--- EXTRACTED RECORDS ---
Fixpoint deleteDeliveries s (installationIDs : list string) : server RS * option error :=
  match installationIDs with
  | [] => (s, None)
  | installationID :: installationIDs =>
      let '(d, (_, err)) := DeliveryStore.DeleteForInstallation (deliveries s) installationID in
      let s := s <| deliveries := d |> in
      match err with
      | Some err => (s, Some err)
      | None => deleteDeliveries s installationIDs
      end
  end.

(** The end of [revokeAllMobileSessions], with the installations the account
    is known by. *)
Definition removeAccount s (installationID userID : string) (installationSet : gmap string ())
    (revokedTwitchTokens twitchTokens : Z) : server RS * response :=
  let '(s, err) := deleteDeliveries s (rangeMap installationSet).*1 in
  match err with
  | Some _ => (s, writeError 500 "failed to delete account deliveries")
  | None =>
      let installationIDs := sortedKeys installationSet in
      let '(a, result) := AuthStore.RevokeAccount (authStore s) userID installationIDs in
      let s := s <| authStore := a |> in
      match result with
      | Err _ => (s, writeError 500 "failed to revoke account sessions")
      | Ok (removedSessions, removedCredentials) =>
          let s := s <| hub := foldl PushSocket.Close (hub s) installationIDs |> in
          let s := auditRecord W s (A.zero <| A.Action := "auth.sessions.revoke_all" |> <| A.Status := "ok" |>
            <| A.InstallationID := installationID |>
            <| A.Detail := "sessions=" +:+ pretty removedSessions +:+ " credentials=" +:+ pretty removedCredentials +:+
                 " installations=" +:+ pretty (Z.of_nat (length installationIDs)) +:+
                 " twitch_tokens=" +:+ pretty revokedTwitchTokens +:+ "/" +:+ pretty twitchTokens |>) in
          (requestEventSubReconcile W s, mkResponse 204 NoContent)
      end
  end.
(** ** The multiplexer *)

(** A path that a pattern matches. *)
Definition fits (p : list segment) (path : list string) : Prop :=
  Forall2 (λ seg s, match seg with Lit text => s = text | Wild _ => s ≠ "/" end) p path.

Lemma matchPath_fits {H} (patterns : list (list segment * H)) path h matches :
  matchPath patterns path = Some (h, matches) → ∃ p, (p, h) ∈ patterns ∧ fits p path.
Proof.
  induction path as [|seg path IH] in patterns, matches |- *; cbn [matchPath].
  - intros (h' & Hh & [= <- <-])%bind_Some. destruct (omap _ _) as [|h0 hs] eqn:Ho; [done|]. injection Hh as ->.
    assert (h' ∈ h' :: hs) as Hin by left. rewrite <-Ho in Hin. apply list_elem_of_omap in Hin as ([p h0] & Hin & Hp).
    destruct p; [|done]. injection Hp as ->. exists []. split; [done|constructor].
  - destruct (matchPath (afterLit seg patterns) path) as [[h0 m0]|] eqn:Hl.
    + intros [= <- <-]. destruct (IH _ _ Hl) as (p & Hin & Hf).
      apply list_elem_of_omap in Hin as ([[|[text|name] p'] h'] & Hin & Hp); [done| |done].
      destruct (bool_decide_reflect (text = seg)) as [->|]; [|done]. injection Hp as -> ->.
      exists (Lit seg :: p). split; [done|by constructor].
    + destruct (bool_decide_reflect (seg = "/")) as [|Hne]; [done|]. cbn [negb].
      intros ([h0 m0] & Hw & [= <- <-])%bind_Some. destruct (IH _ _ Hw) as (p & Hin & Hf).
      apply list_elem_of_omap in Hin as ([[|[text|name] p'] h'] & Hin & Hp); [done|done|]. injection Hp as -> ->.
      exists (Wild name :: p). split; [done|by constructor].
Qed.

Lemma ofMethod_elem {H} method (routes : list (string * list segment * H)) p h :
  (p, h) ∈ ofMethod method routes → (method, p, h) ∈ routes.
Proof.
  intros ([[m p'] h'] & Hin & Hp)%list_elem_of_omap. destruct (bool_decide_reflect (m = method)) as [->|]; [|done].
  by injection Hp as -> ->.
Qed.

Lemma findHandler_fits {H} (routes : list (string * list segment * H)) method escaped h matches :
  (∀ p h, ("CONNECT", p, h) ∉ routes) → findHandler routes method escaped = Found h matches →
  cleanPath escaped = escaped ∧ ∃ m p, (m, p, h) ∈ routes ∧ fits p (segmentsOf escaped).
Proof.
  intros Hno. unfold findHandler. set (path := if method == "CONNECT" then escaped else cleanPath escaped).
  destruct (bool_decide_reflect (path = escaped)) as [Heq|]; [|done]. cbn [negb]. rewrite Heq.
  destruct (matchMethod _ _ _) as [[h0 m0]|] eqn:Hm; [|by destruct (existsb _ _)]. intros [= -> ->].
  unfold matchMethod in Hm. destruct (matchPath (ofMethod method routes) _) as [[h1 m1]|] eqn:Hp.
  - injection Hm as -> ->. destruct (matchPath_fits _ _ _ _ Hp) as (p & Hin%ofMethod_elem & Hf). split; [|eauto].
    unfold path in Heq. destruct (bool_decide_reflect (method = "CONNECT")) as [->|]; [|done]. by destruct (Hno p h).
  - destruct (bool_decide_reflect (method = "HEAD")) as [->|]; [|done].
    destruct (matchPath_fits _ _ _ _ Hm) as (p & Hin%ofMethod_elem & Hf). split; [exact Heq|eauto].
Qed.

(** Unescaping a path and unescaping its segments is the same. *)
Lemma hexValue_slash : hexValue "/"%char = None.
Proof. reflexivity. Qed.

Lemma Split_cons_ne sep c s : c ≠ sep →
  Split sep (String c s) = match Split sep s with h :: t => String c h :: t | [] => [String c ""] end.
Proof. intros Hne. cbn [Split]. by rewrite bool_decide_false. Qed.
Lemma Split_cons_eq sep s : Split sep (String sep s) = "" :: Split sep s.
Proof. cbn [Split]. by rewrite bool_decide_true. Qed.

Lemma concat_cons sep x y l : String.concat sep (x :: y :: l) = x +:+ sep +:+ String.concat sep (y :: l).
Proof. reflexivity. Qed.

Lemma concat_String sep c x l : String.concat sep (String c x :: l) = String c (String.concat sep (x :: l)).
Proof. by destruct l. Qed.

(** The head of a split takes the characters before the first separator. *)
Lemma unescape_split n s t : (String.length s ≤ n)%nat → unescape s = Some t →
  t = String.concat "/" (segmentOf <$> Split "/" s) ∧ Forall (λ x, is_Some (unescape x)) (Split "/" s).
Proof.
  induction n as [|n IH] in s, t |- *; (destruct s as [|c s]; [intros _ [= <-]; split; [done|by repeat constructor]|]);
    [cbn; lia|]. cbn [String.length]. intros Hlen. cbn [unescape].
  destruct (bool_decide_reflect (c = "%"%char)) as [->|Hc].
  - destruct s as [|a [|b s]]; [done|done|].
    intros (high & Ha & (low & Hb & (u & Hu & [= <-])%bind_Some)%bind_Some)%bind_Some.
    cbn [String.length] in Hlen. destruct (IH s u ltac:(lia) Hu) as [-> Hall].
    assert (a ≠ "/"%char) by (intros ->; by rewrite hexValue_slash in Ha).
    assert (b ≠ "/"%char) by (intros ->; by rewrite hexValue_slash in Hb).
    rewrite !Split_cons_ne by done. destruct (Split "/" s) as [|x l] eqn:Hsp; [by apply Split_nonempty in Hsp|].
    apply Forall_cons in Hall as [[u Hx] Hall].
    assert (unescape (String "%" (String a (String b x))) = Some (String (Base64.Zbyte (16 * high + low)) u)) as Hux
      by (cbn [unescape]; rewrite bool_decide_true, Ha by done; cbn; rewrite Hb; cbn; by rewrite Hx).
    cbn [fmap list_fmap]. split; [|constructor; [by eexists|done]].
    unfold segmentOf at 3. rewrite Hux. unfold segmentOf at 1. rewrite Hx. cbn [default]. unfold id.
    by rewrite concat_String.
  - intros (u & Hu & [= <-])%bind_Some. destruct (IH s u ltac:(lia) Hu) as [-> Hall].
    destruct (decide (c = "/"%char)) as [->|Hs].
    + rewrite Split_cons_eq. cbn [fmap list_fmap]. split; [|constructor; [by eexists|done]].
      destruct (Split "/" s) as [|x l] eqn:Hsp; [by apply Split_nonempty in Hsp|]. reflexivity.
    + rewrite Split_cons_ne by done. destruct (Split "/" s) as [|x l] eqn:Hsp; [by apply Split_nonempty in Hsp|].
      apply Forall_cons in Hall as [[u Hx] Hall].
      assert (unescape (String c x) = Some (String c u)) as Hux
        by (cbn [unescape]; rewrite bool_decide_false by done; by rewrite Hx).
      cbn [fmap list_fmap]. split; [|constructor; [by eexists|done]].
      unfold segmentOf at 3. rewrite Hux. unfold segmentOf at 1. rewrite Hx. cbn [default]. unfold id.
      by rewrite concat_String.
Qed.

(** ** Which route a path reaches *)

Lemma withSlash_fits p l :
  l ≠ [] → Forall (λ seg, match seg with Lit text => text ≠ "/" | Wild _ => True end) p → fits p (withSlash l) →
  withSlash l = segmentOf <$> l.
Proof.
  intros Hne Hp. induction l as [|x l IH] in p, Hne, Hp |- *; [done|]. intros Hf.
  destruct l as [|y l].
  - destruct x as [|c x]; [|reflexivity]. cbn in Hf. apply Forall2_cons_inv_r in Hf as (seg & p' & Hs & _ & ->).
    apply Forall_cons in Hp as [Hp _]. by destruct seg; [congruence|].
  - assert (withSlash (x :: y :: l) = segmentOf x :: withSlash (y :: l)) as He by by destruct x.
    rewrite He in Hf |- *. apply Forall2_cons_inv_r in Hf as (seg & p' & _ & Hf & ->).
    apply Forall_cons in Hp as [_ Hp]. cbn [fmap list_fmap]. f_equal. by apply (IH p').
Qed.

Lemma cleanPath_rooted p : cleanPath p = p → ∃ rest, p = "/" +:+ rest.
Proof.
  assert (∀ l, ∃ t, rooted l = "/" +:+ t) as Hr by (intros [|x [|y l]]; cbn; eexists; reflexivity).
  assert (∃ t, cleanPath p = "/" +:+ t) as [t Ht].
  { unfold cleanPath. destruct (p == ""); [by exists ""|]. cbv zeta.
    match goal with |- context [rooted ?l] => destruct (Hr l) as [t ->] end.
    destruct (_ && _); [|eauto]. exists (t +:+ "/"). by rewrite app_str_assoc. }
  intros <-. eauto.
Qed.

(** The method and the path of a registered pattern. *)
Definition patternPath (pattern : string) : string := default "" (Split " " pattern !! 1%nat).

Definition literal (p : list segment) : Prop :=
  Forall (λ seg, match seg with Lit text => text ≠ "/" | Wild _ => True end) p.
Definition literalb (p : list segment) : bool :=
  forallb (λ seg, match seg with Lit text => text != "/" | Wild _ => true end) p.
Lemma literalb_spec p : literalb p = true → literal p.
Proof.
  unfold literalb, literal. rewrite forallb_forall, Forall_forall. intros H seg Hin%list_elem_of_In.
  specialize (H seg Hin). destruct seg; [|done]. by apply negb_true_iff, bool_decide_eq_false in H.
Qed.

Lemma table_literal m p h : (m, p, h) ∈ table → m ≠ "CONNECT" ∧ literal p.
Proof.
  intros Hin.
  assert (forallb (λ '(m, p, _), (m != "CONNECT") && literalb p) table = true) as Hall by (vm_compute; reflexivity).
  rewrite forallb_forall in Hall. specialize (Hall _ (proj1 (list_elem_of_In _ _) Hin)). cbn in Hall.
  apply andb_prop in Hall as [H1%negb_true_iff%bool_decide_eq_false H2]. split; [done|by apply literalb_spec].
Qed.

(** A request that reaches a route has the decoded path of its pattern, with
    the wildcards' values. *)
Lemma route_path c names e matches :
  unescape (EscapedPath c) = Some (Path (Request c)) → route c = Found (names, e) matches →
  ∃ pattern path, (pattern, e) ∈ routes ∧ fits (parsePattern pattern).2 path ∧
    Path (Request c) = "/" +:+ String.concat "/" path.
Proof.
  intros Hu Hr. unfold route in Hr.
  destruct (findHandler_fits table (Method (Request c)) (EscapedPath c) (names, e) matches) as (Hclean & m & p & Hin & Hf);
    [|done|].
  { intros p h Hin. by apply table_literal in Hin as [? _]. }
  pose proof (table_literal _ _ _ Hin) as [_ Hlit].
  unfold table in Hin. apply list_elem_of_fmap in Hin as ([pattern e'] & Heq & Hin).
  unfold parseRoute in Heq. cbn in Heq. destruct (parsePattern pattern) as [method p'] eqn:Hp. injection Heq as -> -> -> ->.
  destruct (cleanPath_rooted _ Hclean) as [tail Htail]. rewrite Htail in Hu, Hf.
  unfold segmentsOf in Hf. rewrite TrimPrefix_app in Hf.
  assert (unescape ("/" +:+ tail) = (t ← unescape tail; Some (String "/" t))) as He by reflexivity.
  rewrite He in Hu. apply bind_Some in Hu as (t & Hu & [= Hpath]).
  destruct (unescape_split (String.length tail) tail t (le_n _) Hu) as [-> _].
  rewrite (withSlash_fits p') in Hf; [|apply Split_nonempty|done|done].
  exists pattern, (segmentOf <$> Split "/" tail). rewrite Hp. by split_and!.
Qed.

(** ** The rate limit of a route *)

(** The limit a route is registered for, by its pattern. *)
Definition patternPolicy (W : World) (pattern : string) : rateLimitPolicy :=
  if HasPrefix (patternPath pattern) "/v1/auth/" then authPolicy (cfg W) else
  if HasPrefix (patternPath pattern) "/v1/admin/" then adminPolicy (cfg W) else generalPolicy (cfg W).

Ltac fits_cases :=
  repeat match goal with
  | H : Forall2 _ [] _ |- _ => apply Forall2_nil_inv_l in H; subst
  | H : Forall2 _ (_ :: _) _ |- _ => apply Forall2_cons_inv_l in H as (? & ? & ? & H & ->)
  end; subst.

(** Reading the registered patterns one by one. *)
Lemma routes_cases (P : string → endpoint → Prop) :
  Forall (λ '(pattern, e), P pattern e) routes → ∀ pattern e, (pattern, e) ∈ routes → P pattern e.
Proof. intros Hall pattern e Hin. rewrite Forall_forall in Hall. by apply (Hall (pattern, e)). Qed.

Lemma policy_of_pattern W pattern e path :
  (pattern, e) ∈ routes → fits (parsePattern pattern).2 path →
  policyFor W ("/" +:+ String.concat "/" path) = patternPolicy W pattern ∧
  (rateLimitExemptPath ("/" +:+ String.concat "/" path) = true ↔ e = EventSubWebhook).
Proof.
  intros Hin. revert path. revert pattern e Hin.
  apply (routes_cases (λ pattern e, ∀ path, fits (parsePattern pattern).2 path →
    policyFor W ("/" +:+ String.concat "/" path) = patternPolicy W pattern ∧
    (rateLimitExemptPath ("/" +:+ String.concat "/" path) = true ↔ e = EventSubWebhook))).
  repeat (apply Forall_cons; split; [intros path Hf; vm_compute in Hf; fits_cases; split; [reflexivity|by split]|]).
  constructor.
Qed.

(** A request is limited by the policy of the route it reaches, however
    its path is written.  With the limiter on, a request that reaches a
    handler was charged to the policy its route is registered under (the
    routes of the login, of the administrator, the others), and the only
    handler reached without a charge is the webhook's: escapes, repeated
    slashes and dot segments do not change the class of a request. *)
Theorem limit_follows_route W c names e matches :
  unescape (EscapedPath c) = Some (Path (Request c)) → route c = Found (names, e) matches →
  (∃ pattern, (pattern, e) ∈ routes ∧ policyFor W (Path (Request c)) = patternPolicy W pattern) ∧
  (rateLimitExemptPath (Path (Request c)) = true ↔ e = EventSubWebhook).
Proof.
  intros Hu Hr. destruct (route_path c names e matches Hu Hr) as (pattern & path & Hin & Hf & ->).
  destruct (policy_of_pattern W pattern e path Hin Hf) as [Hp He]. split; [by exists pattern|done].
Qed.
---
YOUR ASSIGNMENT: The word "writeError" may appear in lines of the entries. State how many lines hold it, as a number alone.

SOLUTION TO THIS EXERCISE: 2